Last week saw the 2013 Zambian Budget presented to the National Assembly by the Finance Minister, Alexander Chikwanda.

 

Main Highlights:

GDP Growth Rate
2012: 7.1%

2013: 6.0% The Chinese economic slow-down and the fall in price of copper together with borrowing and fiscal deficit are said to be responsible for the failure to meet this year’s target,

2014: 7.0% (Proposed)

 
Jobs
200 000 ‘decent’ jobs.  That means permanent and reasonably paid employment. This year 60 000 jobs were created, some permanent but unfortunately many were just temporary ones in construction.

 
Inflation
It is running at 7% per year and the target is to bring it to 6.5% in 2014

 
Borrowing
$2bn to be borrowed. $1bn to be used to service existing debt.

 
Domestic Tax Raising
This will amount to 20% of GDP. 55% of this will go on public sector wages. A 2 year wage and recruiting freeze in public sector is envisaged. Borrowing is set at 2.5% of GDP and the deficit is expected to be no more than 6.6%.

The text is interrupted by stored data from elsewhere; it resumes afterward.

Definition inserted (cells : odict pyval) (c : Collection) : Collection :=
  with_next_id (S (cl_next_id c))
    (with_table (cl_rows c ++ [new_row (gen_random_uuid (cl_next_id c)) cells]) (cl_total_rows c) c).

Lemma insert_row_run cells c :
  insert_row gen_random_uuid cells c
  = match first_error cells (cl_fields c) with
    | Some e => (Err e, c)
    | None => (Ok (gen_random_uuid (cl_next_id c)), inserted cells c)
    end.
Proof. unfold insert_row, checked, mbind, py_bind, get_state. by destruct (first_error _ _). Qed.

Lemma unique_keeps payload i c : (unique payload i c).2 = c.
Proof.
  unfold ensure_sql_table_name_unique. erewrite bind_run_Ok by reflexivity.
  destruct (cl_type c), (od_get "table_name" payload); try done. destruct (str_empty _); [done|]. by destruct (existsb _ _).
Qed.

(** A collection in order: the counter counts, ids are unique and generated, every
    row satisfies the table's constraints. *)
Record collection_ok (c : Collection) : Prop := {
  ok_total : cl_total_rows c = Some (Z.of_nat (length (cl_rows c)));
  ok_ids : NoDup (map rw_id (cl_rows c));
  ok_generated : forall r, r ∈ cl_rows c -> exists k, (k < cl_next_id c)%nat /\ rw_id r = gen_random_uuid k;
  ok_constraints : forall r, r ∈ cl_rows c -> first_error (rw_cells r) (cl_fields c) = None
}.

Lemma fresh_id c : collection_ok c -> gen_random_uuid (cl_next_id c) ∉ map rw_id (cl_rows c).
Proof.
  intros H (r & Hr & Hin)%list_elem_of_fmap. destruct (ok_generated c H r Hin) as (k & Hk & Hk').
  rewrite Hk' in Hr. apply (inj gen_random_uuid) in Hr. lia.
Qed.

Lemma get_row_last l r : rw_id r ∉ map rw_id l -> List.find (fun x => Z.eqb (rw_id x) (rw_id r)) (l ++ [r]) = Some r.
Proof.
  induction l as [|x l IH]; simpl; [by rewrite Z.eqb_refl|]. intros Hn%not_elem_of_cons.
  destruct Hn as [Hx Hl]. destruct (Z.eqb_spec (rw_id x) (rw_id r)); [congruence|]. by apply IH.
Qed.

Definition created (prepared : odict pyval) (c : Collection) : Collection :=
  with_table (cl_rows (inserted prepared c)) (Some (or_zero (cl_total_rows c) + 1)) (inserted prepared c).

The Government will raise the tax on cellphone airtime to 15% and tax financial transactions into, within and out of Zambia at 0.2% of their value. One of the latest improvements and innovations in Zambia has been the ability to transfer money at reasonable rates to other areas of the country using your cellphone, instead of relying on town-based banks and Western Union-type Companies.

Plastic carrier bags will now also carry duty. Carelessly discarded supermarket plastic bags are a blight on the landscape and a danger to cattle and livestock. Beer will carry 60% duty and winnings from forms of gambling will be taxed at 20%

The duty on crude oil has been removed. It will be interesting to see what effect this has at the pump. The fuel supply chain in Zambia is a powerful vested interest.

10% duty has been put on base and semi-processed metals to try and stimulate home industries to add value before export or release on the home market. The zinc roofing sheets we bought for Magumwi now cost us K5 more per sheet.

Some follow up to last year’s revelations of the tax avoidance or tax reduction schemes carried out by some multi-national companies is evident in a 15% withholding tax being laid on profits distributed by branches of foreign firms.

 

Total Expenditure
K42bn - US$8bn

K30bn is to be raised domestically

K2bn will come through partners

K10bn is to be found through foreign and domestic borrowing

 
Areas of Expenditure
56% will go on infrastructure; some of this to new district and provincial centres.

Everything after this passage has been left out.